Faculty of Medicine, Center for Human Molecular Genetics and Pharmacogenomics, University of Maribor, Slomškov trg 15, 2000, Maribor, Slovenia.
Immunogenetics. 2014 Mar;66(3):143-51. doi: 10.1007/s00251-013-0755-0. Epub 2014 Jan 10.
Recent genome-wide association studies (GWAs) have identified several new genetic risk factors for asthma; however, their influence on disease behavior and treatment response is still unclear. The aim of our study was the association analysis of the most significant single nucleotide polymorphisms (SNPs) recently reported by GWAs in different phenotypes of childhood asthma and analysis of correlation between these SNPs and clinical parameters. We have genotyped 288 children with asthma and 276 healthy controls. We provided here first replication of bivariate associations between CA10 (p = 0.001) and SGK493 (p = 0.011) with asthma. In addition, we have identified new correlation between SNPs in CA10, SGK493, and CTNNA3 with asthma behavior and glucocorticoid treatment response. Asthma patients who carried G allele in SNP rs967676 in gene CA10 were associated with more pronounced airway obstruction, higher bronchial hyper-reactivity, and increased inflammation. Higher bronchial hyper-reactivity was also associated with C allele in SNP rs1440095 in gene SGK493 but only in nonatopic asthmatics. In addition, we found that patients who carried at least one T allele in SNP rs1786929 in CTNNA3 (p = 0.022) and atopic patients who carried at least one G allele in SNP rs967676 in gene CA10 (p = 0.034) had higher increase in pulmonary function after glucocorticoid therapy. Our results suggest genetic heterogeneity between atopic and nonatopic asthma. We provided further evidence that treatment response in childhood asthma is genetically predisposed, and we report here two novel SNPs in genes CA10 and CTNNA3 as potential pharmacogenetic biomarkers that could be used in personalized treatment in childhood asthma.
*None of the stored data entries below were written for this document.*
(* ===== verification/_CoqProject ===== *)
-Q . S2P
Prelude.v
Double.v
Float.v
CJson.v
CJsonParse.v
CJsonPrint.v
CJsonRound.v
MsgPack.v
Store.v
Undo.v
Arena.v
Protocol.v
Schema.v
RenderTree.v
Color.v
Animation.v
Layout.v
Widget.v
Session.v
Boxes.v
Displays.v
Choice.v
Forms.v
TextEditor.v
Panels.v
Runs.v
Project.v
Recorder.v
Fil.v
Tools.v
Theme.v
Validator.v
Graph.v
Terminal.v
TermDraw.v
Headless.v
Factories.v
Client.v
Checkpoint.v
Socket.v
Daemon.v
Codegen.v
Canvas.v
PropEditor.v
Builder.v
Outside.v
Hub.v
WidgetBuilder.v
最近的全基因组关联研究(GWAS)已经确定了几个新的哮喘遗传风险因素;然而,它们对疾病行为和治疗反应的影响仍不清楚。我们的研究目的是分析最近 GWAS 报道的与儿童哮喘不同表型相关的最显著单核苷酸多态性(SNP)的关联分析,并分析这些 SNP 与临床参数之间的相关性。我们对 288 名哮喘儿童和 276 名健康对照进行了基因分型。我们首次复制了 CA10(p=0.001)和 SGK493(p=0.011)与哮喘的双变量关联。此外,我们还发现 CA10、SGK493 和 CTNNA3 中的 SNP 与哮喘行为和糖皮质激素治疗反应之间存在新的相关性。携带 CA10 基因中 SNP rs967676 G 等位基因的哮喘患者与更明显的气道阻塞、更高的支气管高反应性和炎症增加有关。SGK493 基因中 SNP rs1440095 的 C 等位基因也与非过敏性哮喘患者的高支气管高反应性有关。此外,我们发现 CTNNA3 基因中 SNP rs1786929 携带至少一个 T 等位基因的患者(p=0.022)和 CA10 基因中 SNP rs967676 携带至少一个 G 等位基因的过敏性哮喘患者(p=0.034)在糖皮质激素治疗后肺功能有更高的改善。我们的结果表明,过敏性和非过敏性哮喘之间存在遗传异质性。我们进一步证明,儿童哮喘的治疗反应具有遗传倾向,我们在这里报告了 CA10 和 CTNNA3 基因中的两个新的 SNP,它们可能成为儿童哮喘个体化治疗的潜在药效遗传学生物标志物。